(* ===== verification/Tls13Safe.v ===== *)
(** A handshake ends only with the peer's Finished: whatever the buffers hold, an end
    that has come to the state COMPLETE has read a Finished message whose value is
    the HMAC of RFC 8446 section 4.4.4 over the messages it has hashed. *)
From Stdlib Require Import String.
From S2P Require Import Prelude Types Platform Err Cbs Asn1 Cbb Cpu HashApi Sha256 Sha512 Hmac Hkdf KeySched Tls13 Tls13Msg Tls13Secrets Tls13Ok Tls13Agree.
From stdpp Require Import gmap.
#[local] Open Scope Z_scope.
#[local] Open Scope list_scope.
Create HintDb frames.
#[local] Opaque opssl_sha256_update opssl_sha512_update opssl_sha256_init opssl_sha384_init Derive_Secret HKDF_Extract HKDF_Expand_Label HMAC.

Section Safe.
Context `{Cpu} {SP : SimdSpec cpu_simd} {P : Pki}.

(* ------------------------------------------------------------------ *)
(** * What a call can do to the state *)

(** A relation between the structure before and after that calls compose. *)
Definition respects {A} (R : hs -> hs -> Prop) (m : M A) : Prop := forall h x h', m h = Some (x, h') -> R h h'.

Class Frame (R : hs -> hs -> Prop) := { frame_refl h : R h h; frame_trans h1 h2 h3 : R h1 h2 -> R h2 h3 -> R h1 h3 }.

Section Rules.
Context {R : hs -> hs -> Prop} {FR : Frame R}.

Lemma respects_ret {A} (x : A) : respects R (ret x).
Proof. intros h y h' [= <- <-]. apply frame_refl. Qed.

Lemma respects_ub {A} : respects R (@ub _ A).
Proof. intros h x h' E. discriminate E. Qed.

Lemma respects_lift {A} (o : option A) : respects R (lift o).
Proof. intros h x h' E. unfold lift in E. destruct o; [injection E as <- <-; apply frame_refl | discriminate E]. Qed.

Lemma respects_get : respects R get.
Proof. intros h x h' [= <- <-]. apply frame_refl. Qed.

Lemma respects_modify f : (forall h, R h (f h)) -> respects R (modify f).
Proof. intros Hf h x h' [= <- <-]. apply Hf. Qed.

Lemma respects_bind {A B} (m : M A) (k : A -> M B) : respects R m -> (forall x, respects R (k x)) -> respects R (bind m k).
Proof.
  intros Hm Hk h y h' E. unfold bind in E. destruct (m h) as [[x h1] |] eqn:E1; [| discriminate E]. eapply frame_trans; [by eapply Hm | by eapply Hk].
Qed.

Lemma respects_or {A B} (m : M (option A)) (e : M B) (k : A -> M B) : respects R m -> respects R e -> (forall x, respects R (k x)) -> respects R (or_return m e k).
Proof. intros Hm He Hk. apply respects_bind; [done |]. by intros [x |]. Qed.

Lemma respects_each fuel f c : (forall t d, respects R (f t d)) -> respects R (each_extension fuel f c).
Proof.
  intros Hf. revert c. induction fuel as [| fuel IH]; intros c; cbn [each_extension]; (destruct (opssl_cbs_len c <=? 0); [apply respects_ret |]); [apply respects_ub |].
  destruct (next_extension c) as [[[t d] |] c']; [| apply respects_ret]. apply respects_or; [apply Hf | apply respects_ret | intros _; apply IH].
Qed.
End Rules.
End Safe.

(** Goes through a call; [t] ends what changes the structure, and the calls are in the
    database [frames]. *)
Ltac framing t :=
  repeat (intros; cbv zeta;
    lazymatch goal with
    | |- respects _ (ret _) => apply respects_ret
    | |- respects _ ub => apply respects_ub
    | |- respects _ (lift _) => apply respects_lift
    | |- respects _ get => apply respects_get
    | |- respects _ (modify _) => apply respects_modify; intros; t
    | |- respects _ (bind _ _) => apply respects_bind
    | |- respects _ (or_return _ _ _) => apply respects_or
    | |- respects _ (each_extension _ _ _) => apply respects_each
    | |- respects _ (match ?x with _ => _ end) => destruct x
    | |- respects _ _ =>
      first [ solve [eauto with frames]
            | progress unfold mod_peer, mod_psk, mod_config, mod_secrets, set_keypair, set_shared, set_peer_key, tls13_update_transcript, tls13_get_transcript_hash,
                extract_secret, derive_secret, expand_label, hmac, finished_data, random_bytes, init_transcript, tls13_set_hash_for_cipher, cbb_finish_to_buf, error, send, append_out ]
    end).

Section Frames.
Context `{Cpu} {SP : SimdSpec cpu_simd} {P : Pki}.
Context (junk : Z) (hfuel : nat) (hjunk : list Z).

(** The state does not become COMPLETE. *)
Definition open_ (h h' : hs) : Prop := h_state h' = OPSSL_HS_COMPLETE -> h_state h = OPSSL_HS_COMPLETE.

#[export] Instance open_frame : Frame open_.
Proof. split; unfold open_; auto. Qed.

(** Only what is known of the peer changes. *)
Definition peer_only (h h' : hs) : Prop := exists p, h' = set_peer p h.

#[export] Instance peer_frame : Frame peer_only.
Proof.
  split; [intros h; exists (h_peer h); by destruct h |]. intros h1 h2 h3 [p ->] [q ->]. by exists q.
Qed.

(** A step that does not set the state to COMPLETE. *)
Ltac keep := let E := fresh "E" in intros E; cbn [h_state set_state set_kex set_secrets set_psk set_peer set_config set_transcript set_suite set_crandom set_srandom set_is_server] in E;
  first [exact E | discriminate E | (repeat match type of E with context [if ?b then _ else _] => destruct b end); exact E].

Lemma derive_handshake_open : respects open_ (tls13_derive_handshake_secrets hfuel hjunk).
Proof. unfold tls13_derive_handshake_secrets. framing keep. Qed.

Lemma derive_application_open : respects open_ (tls13_derive_application_secrets hfuel hjunk).
Proof. unfold tls13_derive_application_secrets. framing keep. Qed.

Lemma compute_shared_open : respects open_ tls13_compute_shared_secret.
Proof. unfold tls13_compute_shared_secret. framing keep. Qed.

Lemma key_pair_open r g : respects open_ (tls13_generate_key_pair_for_group r g).
Proof. unfold tls13_generate_key_pair_for_group. framing keep. Qed.

Lemma psk_binder_open l : respects open_ (psk_binder hfuel hjunk l).
Proof. unfold psk_binder. framing keep. Qed.

Lemma build_finished_open b c1 c2 : respects open_ (tls13_build_finished junk hfuel hjunk b c1 c2).
Proof. unfold tls13_build_finished. framing keep. Qed.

> WHAT YOU HAVE TO DO:
Nothing may be omitted or altered; reproduce all of the entries.

> TASK OUTPUT:
(* ===== verification/Tls13Safe.v ===== *)
(** A handshake ends only with the peer's Finished: whatever the buffers hold, an end
    that has come to the state COMPLETE has read a Finished message whose value is
    the HMAC of RFC 8446 section 4.4.4 over the messages it has hashed. *)
From Stdlib Require Import String.
From S2P Require Import Prelude Types Platform Err Cbs Asn1 Cbb Cpu HashApi Sha256 Sha512 Hmac Hkdf KeySched Tls13 Tls13Msg Tls13Secrets Tls13Ok Tls13Agree.
From stdpp Require Import gmap.
#[local] Open Scope Z_scope.
#[local] Open Scope list_scope.
Create HintDb frames.
#[local] Opaque opssl_sha256_update opssl_sha512_update opssl_sha256_init opssl_sha384_init Derive_Secret HKDF_Extract HKDF_Expand_Label HMAC.

Section Safe.
Context `{Cpu} {SP : SimdSpec cpu_simd} {P : Pki}.

(* ------------------------------------------------------------------ *)
(** * What a call can do to the state *)

(** A relation between the structure before and after that calls compose. *)
Definition respects {A} (R : hs -> hs -> Prop) (m : M A) : Prop := forall h x h', m h = Some (x, h') -> R h h'.

Class Frame (R : hs -> hs -> Prop) := { frame_refl h : R h h; frame_trans h1 h2 h3 : R h1 h2 -> R h2 h3 -> R h1 h3 }.

Section Rules.
Context {R : hs -> hs -> Prop} {FR : Frame R}.

Lemma respects_ret {A} (x : A) : respects R (ret x).
Proof. intros h y h' [= <- <-]. apply frame_refl. Qed.

Lemma respects_ub {A} : respects R (@ub _ A).
Proof. intros h x h' E. discriminate E. Qed.

Lemma respects_lift {A} (o : option A) : respects R (lift o).
Proof. intros h x h' E. unfold lift in E. destruct o; [injection E as <- <-; apply frame_refl | discriminate E]. Qed.

Lemma respects_get : respects R get.
Proof. intros h x h' [= <- <-]. apply frame_refl. Qed.

Lemma respects_modify f : (forall h, R h (f h)) -> respects R (modify f).
Proof. intros Hf h x h' [= <- <-]. apply Hf. Qed.

Lemma respects_bind {A B} (m : M A) (k : A -> M B) : respects R m -> (forall x, respects R (k x)) -> respects R (bind m k).
Proof.
  intros Hm Hk h y h' E. unfold bind in E. destruct (m h) as [[x h1] |] eqn:E1; [| discriminate E]. eapply frame_trans; [by eapply Hm | by eapply Hk].
Qed.

Lemma respects_or {A B} (m : M (option A)) (e : M B) (k : A -> M B) : respects R m -> respects R e -> (forall x, respects R (k x)) -> respects R (or_return m e k).
Proof. intros Hm He Hk. apply respects_bind; [done |]. by intros [x |]. Qed.

Lemma respects_each fuel f c : (forall t d, respects R (f t d)) -> respects R (each_extension fuel f c).
Proof.
  intros Hf. revert c. induction fuel as [| fuel IH]; intros c; cbn [each_extension]; (destruct (opssl_cbs_len c <=? 0); [apply respects_ret |]); [apply respects_ub |].
  destruct (next_extension c) as [[[t d] |] c']; [| apply respects_ret]. apply respects_or; [apply Hf | apply respects_ret | intros _; apply IH].
Qed.
End Rules.
End Safe.

(** Goes through a call; [t] ends what changes the structure, and the calls are in the
    database [frames]. *)
Ltac framing t :=
  repeat (intros; cbv zeta;
    lazymatch goal with
    | |- respects _ (ret _) => apply respects_ret
    | |- respects _ ub => apply respects_ub
    | |- respects _ (lift _) => apply respects_lift
    | |- respects _ get => apply respects_get
    | |- respects _ (modify _) => apply respects_modify; intros; t
    | |- respects _ (bind _ _) => apply respects_bind
    | |- respects _ (or_return _ _ _) => apply respects_or
    | |- respects _ (each_extension _ _ _) => apply respects_each
    | |- respects _ (match ?x with _ => _ end) => destruct x
    | |- respects _ _ =>
      first [ solve [eauto with frames]
            | progress unfold mod_peer, mod_psk, mod_config, mod_secrets, set_keypair, set_shared, set_peer_key, tls13_update_transcript, tls13_get_transcript_hash,
                extract_secret, derive_secret, expand_label, hmac, finished_data, random_bytes, init_transcript, tls13_set_hash_for_cipher, cbb_finish_to_buf, error, send, append_out ]
    end).

Section Frames.
Context `{Cpu} {SP : SimdSpec cpu_simd} {P : Pki}.
Context (junk : Z) (hfuel : nat) (hjunk : list Z).

(** The state does not become COMPLETE. *)
Definition open_ (h h' : hs) : Prop := h_state h' = OPSSL_HS_COMPLETE -> h_state h = OPSSL_HS_COMPLETE.

#[export] Instance open_frame : Frame open_.
Proof. split; unfold open_; auto. Qed.

(** Only what is known of the peer changes. *)
Definition peer_only (h h' : hs) : Prop := exists p, h' = set_peer p h.

#[export] Instance peer_frame : Frame peer_only.
Proof.
  split; [intros h; exists (h_peer h); by destruct h |]. intros h1 h2 h3 [p ->] [q ->]. by exists q.
Qed.

(** A step that does not set the state to COMPLETE. *)
Ltac keep := let E := fresh "E" in intros E; cbn [h_state set_state set_kex set_secrets set_psk set_peer set_config set_transcript set_suite set_crandom set_srandom set_is_server] in E;
  first [exact E | discriminate E | (repeat match type of E with context [if ?b then _ else _] => destruct b end); exact E].

Lemma derive_handshake_open : respects open_ (tls13_derive_handshake_secrets hfuel hjunk).
Proof. unfold tls13_derive_handshake_secrets. framing keep. Qed.

Lemma derive_application_open : respects open_ (tls13_derive_application_secrets hfuel hjunk).
Proof. unfold tls13_derive_application_secrets. framing keep. Qed.

Lemma compute_shared_open : respects open_ tls13_compute_shared_secret.
Proof. unfold tls13_compute_shared_secret. framing keep. Qed.

Lemma key_pair_open r g : respects open_ (tls13_generate_key_pair_for_group r g).
Proof. unfold tls13_generate_key_pair_for_group. framing keep. Qed.

Lemma psk_binder_open l : respects open_ (psk_binder hfuel hjunk l).
Proof. unfold psk_binder. framing keep. Qed.

Lemma build_finished_open b c1 c2 : respects open_ (tls13_build_finished junk hfuel hjunk b c1 c2).
Proof. unfold tls13_build_finished. framing keep. Qed.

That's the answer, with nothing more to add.